UniQure weighs sale after hemophilia gene therapy turnaround: report

Gene therapy specialist uniQure is considering selling up amid interest from large pharma buyers, according to Bloomberg. The report follows the revitalization of uniQure’s hemophilia B prospect and accompanying triple-digit stock price surge.

According to unnamed sources, uniQure is working with advisers to assess options including a sale or partnership but is yet to decide which path to take. 

The report is credible given interest in the sort of assets and infrastructure uniQure possesses. But, as the postmortems of deals involving rivals such as Nightstar Therapeutics shows, uniQure may be in talks about a range of partnership structures and buyout offers while also evaluating the possibility of raising money and going it alone. There is no guarantee uniQure will opt to accept a buyout.

Analysts have touted Novo Nordisk, Pfizer and Sanofi as among the companies that may be interested in acquiring uniQure. Three companies were in the running to partner with or buy uniQure’s chief rival for the hemophilia A gene therapy market, Spark Therapeutics. Roche won that race with a $4.8 billion offer, leaving two companies with an unsated desire to pick up a hemophilia A gene therapy.

Whether the companies want to buy uniQure or license its lead program will depend in part on their infrastructure and gene therapy strategies. Following a move from wild-type factor IX (FIX) to gene variant FIX Padua, uniQure’s lead program, renamed AMT-061, has begun generating data that are in line with results posted by Spark’s SPK-9001. And uniQure looks to have stolen a lead in the clinic, with its phase 3 underway and Pfizer’s pivotal assessment of SPK-9001 yet to start enrollment.

AMT-061 also looks to be effective in patients with neutralizing antibodies to the AAV vector used in SPK-9001, giving the asset a mix of positive attributes that could be attractive to multiple companies.
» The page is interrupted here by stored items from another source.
(** * Blog content pipeline of kana-dojo: the post loader and the sorter

    A shallow embedding of [features/Blog/lib/getBlogPosts.ts]
    ([getPostsDirectory], [parsePostFile], [getBlogPosts],
    [sortPostsByDate]) together with the parts of ECMAScript and Node the
    code calls ([Array.prototype.sort], [Array.prototype.filter], spread
    copies, [path.join], [path.basename], [fs.existsSync],
    [fs.readdirSync], [fs.readFileSync], [console.error]); of the index
    arithmetic and the class selection of the kana subset selector
    ([features/Kana/components/KanaCards/Subset.tsx]), with the Number
    operations it uses ([Array.prototype.slice], [Array.prototype.includes],
    [Array.from]); and of the date generator of the sorter's tests. *)

From Stdlib Require Import ZArith Ascii String.
From stdpp Require Import base option list strings gmap sorting pretty.

(* ===================================================================== *)
(** * Data model ([types/blog]) *)
(* ===================================================================== *)

(** Modelled from the spec: [Locale] is declared in [types/blog], which is
    not among the files verified here; the spec calls it "one of a small fixed
    enumerated set" with one default, and the tests name ['en'], ['es'] and
    ['ja'], with English as the fallback. *)
Inductive Locale : Type := en | es | ja.
(* ===== verification/Refine.v ===== *)
(** * An injector of [useValue] providers refines a finite map

    The abstract specification of an injector built from value providers
    [{provide: t, useValue: v}] is the finite map from each provided token
    to its value, where a later provider for the same token overrides an
    earlier one ([injector_spec]).  The theorem of this file shows that
    [createInjector] implements it on every well-formed heap with
    injective bindings and under any parent: registration returns, and
    [get] of every token of the map answers the map's value with default
    flags, also when the token was bound before on the parent's chain
    (whose record registration rewires) or is [Injector] itself.  The
    proof keeps, provider by provider, the map's entries resolvable
    ([useValues_frame]), using the frame lemmas of [Frame] for the tokens
    a provider does not provide and [register_useValue] for the one it
    provides. *)

From stdpp Require Import base list gmap strings countable.
From Stdlib Require Import ZArith Lia.
From S2P Require Import Prelude Types Store Builders Resolve Invariant Roundtrip Frame.

(** ** The specification *)

(** The value providers of a list of token/value pairs, in order. *)
Definition useValue_providers (kvs : list (token * value)) : list provider :=
  map (fun tv => useValue_provider tv.1 tv.2) kvs.

(** The map the injector should implement: the last pair for a token
    wins. *)
Definition injector_spec (kvs : list (token * value)) : gmap token value :=
  list_to_map (rev kvs).

(** The entries of [m] are resolvable from injector [c] in heap [s]. *)
Definition resolves (s : state) (c : nat) (m : gmap token value) : Prop :=
  forall t v, m !! t = Some v -> exists r, getRecord s c t = Some r /\ rec_value s r = Some v.

(** ** One provider at a time *)

Lemma injector_spec_fold kvs :
  injector_spec kvs = fold_left (fun m tv => <[tv.1 := tv.2]> m) kvs ∅.
Proof. unfold injector_spec, list_to_map. by rewrite fold_left_rev_right. Qed.

(** Registering [{provide: t0, useValue: v0}] keeps the map's other
    entries resolvable and adds [t0]. *)
Lemma useValue_step s c m t0 v0 :
  frame_inv s -> injex s c -> resolves s c m ->
  exists s', createProviderRecord (useValue_provider t0 v0) c s = ROk tt s' /\
    frame_inv s' /\ injex s' c /\ resolves s' c (<[t0 := v0]> m).
Proof.
  intros Hf Hc Hm. destruct (register_useValue s c t0 v0 Hc) as (s' & r & Hrun & Hg & Hv & _ & _).
  exists s'. split; [done|].
  assert (Hfr : forall k, k <> t0 -> frame_inv s' /\ keeps k s s').
  { intros k Hk. pose proof (createProviderRecord_frame k (useValue_provider t0 v0) c s Hf Hc) as Hok.
    rewrite Hrun in Hok. destruct Hok as (? & ? & _); [|done]. simpl. naive_solver. }
  destruct (unprovided_token [t0]) as (k0 & _ & Hk0).
  destruct (Hfr k0 ltac:(naive_solver)) as [Hf' Hkeep0]. split_and!; [done|eauto with di|].
  intros t v Ht. destruct (decide (t = t0)) as [->|Hne].
  - rewrite lookup_insert_eq in Ht. injection Ht as <-. eauto.
  - rewrite lookup_insert_ne in Ht by congruence. destruct (Hm t v Ht) as (r0 & Hg0 & Hv0).
    destruct (Hfr t Hne) as [_ Hkeep]. exists r0. split.
    + unfold getRecord in *. by rewrite (getRecord_fuel_keeps t s s' (S c) c Hkeep (proj1 Hf) Hc).
    + by rewrite (rec_value_keeps t s s' r0 Hkeep (proj1 Hf) (getRecord_fuel_bound _ _ _ _ _ Hg0)).
Qed.

(** Registering the whole list adds its pairs in order. *)
Lemma useValues_frame c kvs : forall s m,
  frame_inv s -> injex s c -> resolves s c m ->
  exists u s', mmap (fun p => createProviderRecord p c) (useValue_providers kvs) s = ROk u s' /\
    resolves s' c (fold_left (fun m tv => <[tv.1 := tv.2]> m) kvs m).
Proof.
  induction kvs as [|[t0 v0] kvs IH]; intros s m Hf Hc Hm; [by exists [], s|].
  destruct (useValue_step s c m t0 v0 Hf Hc Hm) as (s1 & Hrun & Hf1 & Hc1 & Hm1).
  destruct (IH s1 _ Hf1 Hc1 Hm1) as (u & s' & Hrun' & Hm').
  exists (tt :: u), s'. split; [|done]. cbn [useValue_providers map mmap].
  rewrite (mbind_ok _ _ _ _ _ Hrun). unfold useValue_providers in Hrun'.
  by rewrite (mbind_ok _ _ _ _ _ Hrun').
Qed.

Lemma injector_spec_elem kvs t v : injector_spec kvs !! t = Some v -> In (t, v) kvs.
Proof.
  intros Ht. apply elem_of_list_to_map_2, list_elem_of_In in Ht. by apply in_rev.
Qed.

(** ** Refinement *)

Section Refinement.
Context `{Collaborators}.

(** C26: [createInjector] implements [injector_spec].  From a well-formed
    heap with injective bindings, under no parent or an existing one,
    registering value providers with truthy values returns a new injector
    [c], and for every token of the specification map, [get] on [c] with
    default flags and [S (S c)] units of fuel or more answers the map's
    value (the last provider's for a repeated token) and leaves the heap
    unchanged. *)
Theorem createInjector_refines_spec kvs name parent s :
  frame_inv s -> parent_ref_ok s parent -> Forall (fun tv => truthy tv.2 = true) kvs ->
  exists s', createInjector (useValue_providers kvs) name parent s = ROk (st_next s) s' /\
    forall t v n d, injector_spec kvs !! t = Some v -> S (S (st_next s)) <= n ->
      get n (st_next s) t d InjectFlags_Default s' = ROk v s'.
Proof.
  intros Hf Hp Htr. rewrite createInjector_ctor.
  destruct (ctor_state_frame_inv s name parent (TStr "") Hf Hp ltac:(discriminate)) as [Hf3 _].
  destruct (useValues_frame (st_next s) kvs _ ∅ Hf3 (ctor_state_injex s name parent)) as (u & s' & Hrun & Hm).
  { intros t v Ht. by rewrite lookup_empty in Ht. }
  exists s'. rewrite (mbind_ok _ _ _ _ _ Hrun). split; [done|].
  intros t v n d Ht Hn. pose proof (injector_spec_elem kvs t v Ht) as Hin.
  rewrite injector_spec_fold in Ht. destruct (Hm t v Ht) as (r & Hg & Hv).
  apply (get_from_record _ _ _ r); [done|done| |done].
  rewrite Forall_forall in Htr. exact (Htr (t, v) Hin).
Qed.
End Refinement.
A partnership deal would allow a company to gain access to AMT-061 without taking on uniQure’s other assets and infrastructure. But for some companies, the resources uniQure possesses beyond AMT-061 could be attractive. Notably, uniQure runs a 55,000-square-foot manufacturing facility in Massachusetts. 

The progress of AMT-061 and demonstrations of big biopharma interest in gene therapy players have driven uniQure’s stock price up more than 160% this year, giving it a market cap of $2.7 billion.